Assignment. Write out the records below word for word, please.

Entries supplied.

·····

Lemma subscription_exact_witness : exists w' local peer, demo_answer = (w', Ok (local ++ peer)%list) /\
  In (ProxySettings.VLESSSettings (ProxySettings.newUUID 0) "xtls-rprx-vision", BuildEffectiveInbound (inbound_of "de") (host_of 1 "de" false))
    (map (fun e => (en_settings e, en_eff e)) local).
Proof.
  destruct (subscription_exact demo_panel (ReviewJob.noon * 1000) 0 UserProps.created_user demo_w panel_wf panel_sound demo_one eq_refl) as (w' & local & peer & Hr & Hl & _).
  exists w', local, peer. split; [exact Hr|]. apply Hl.
  exists (mkProxy 5 4 "vless" (ProxySettings.VLESSSettings (ProxySettings.newUUID 0) "xtls-rprx-vision")), (host_of 1 "de" false), (inbound_of "de").
  split; [vm_compute; reflexivity|]. split; [reflexivity|]. split; [|done]. unfold may_use. cbn.
  split; [auto|]. split; [reflexivity|]. split; [auto|]. do 2 (split; [reflexivity|]). intros [E|[]]. discriminate.
Defined.

Lemma entries_are_served_witness : exists e us, In e demo_entries /\ us_Name us = "kaveh" /\
  default "" (ShareProps.params (en_remark e) (en_address e) (en_eff e) (en_settings e) !! "flow") = us_Flow us.
Proof.
  destruct demo_entries as [|e l] eqn:He; [vm_compute in He; discriminate|].
  destruct (entries_are_served demo_panel (ReviewJob.noon * 1000) 0 UserProps.created_user demo_w demo_answer.1 demo_entries e)
    as [(i & h & p & us & Hi & Hh & _ & Ht & Ha & Hn & Ee & _ & Hf)|(pr & peer & st & x & t & Hin & _)].
  - exact panel_wf.
  - exact panel_sound.
  - exact demo_one.
  - intros i [<-|[<-|[]]]; reflexivity.
  - vm_compute. reflexivity.
  - reflexivity.
  - vm_compute. reflexivity.
  - rewrite He. by left.
  - exists e, us. split; [by left|]. split; [exact Hn|]. vm_compute in He. injection He as <- _. apply (Hf _ _ eq_refl).
    destruct Hh as [<-|[<-|[<-|[]]]]; reflexivity.
  - destruct Hin.
Defined.
End SubBodyProps.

·····

Your solution.
Lemma subscription_exact_witness : exists w' local peer, demo_answer = (w', Ok (local ++ peer)%list) /\
  In (ProxySettings.VLESSSettings (ProxySettings.newUUID 0) "xtls-rprx-vision", BuildEffectiveInbound (inbound_of "de") (host_of 1 "de" false))
    (map (fun e => (en_settings e, en_eff e)) local).
Proof.
  destruct (subscription_exact demo_panel (ReviewJob.noon * 1000) 0 UserProps.created_user demo_w panel_wf panel_sound demo_one eq_refl) as (w' & local & peer & Hr & Hl & _).
  exists w', local, peer. split; [exact Hr|]. apply Hl.
  exists (mkProxy 5 4 "vless" (ProxySettings.VLESSSettings (ProxySettings.newUUID 0) "xtls-rprx-vision")), (host_of 1 "de" false), (inbound_of "de").
  split; [vm_compute; reflexivity|]. split; [reflexivity|]. split; [|done]. unfold may_use. cbn.
  split; [auto|]. split; [reflexivity|]. split; [auto|]. do 2 (split; [reflexivity|]). intros [E|[]]. discriminate.
Defined.

Lemma entries_are_served_witness : exists e us, In e demo_entries /\ us_Name us = "kaveh" /\
  default "" (ShareProps.params (en_remark e) (en_address e) (en_eff e) (en_settings e) !! "flow") = us_Flow us.
Proof.
  destruct demo_entries as [|e l] eqn:He; [vm_compute in He; discriminate|].
  destruct (entries_are_served demo_panel (ReviewJob.noon * 1000) 0 UserProps.created_user demo_w demo_answer.1 demo_entries e)
    as [(i & h & p & us & Hi & Hh & _ & Ht & Ha & Hn & Ee & _ & Hf)|(pr & peer & st & x & t & Hin & _)].
  - exact panel_wf.
  - exact panel_sound.
  - exact demo_one.
  - intros i [<-|[<-|[]]]; reflexivity.
  - vm_compute. reflexivity.
  - reflexivity.
  - vm_compute. reflexivity.
  - rewrite He. by left.
  - exists e, us. split; [by left|]. split; [exact Hn|]. vm_compute in He. injection He as <- _. apply (Hf _ _ eq_refl).
    destruct Hh as [<-|[<-|[<-|[]]]]; reflexivity.
  - destruct Hin.
Defined.
End SubBodyProps.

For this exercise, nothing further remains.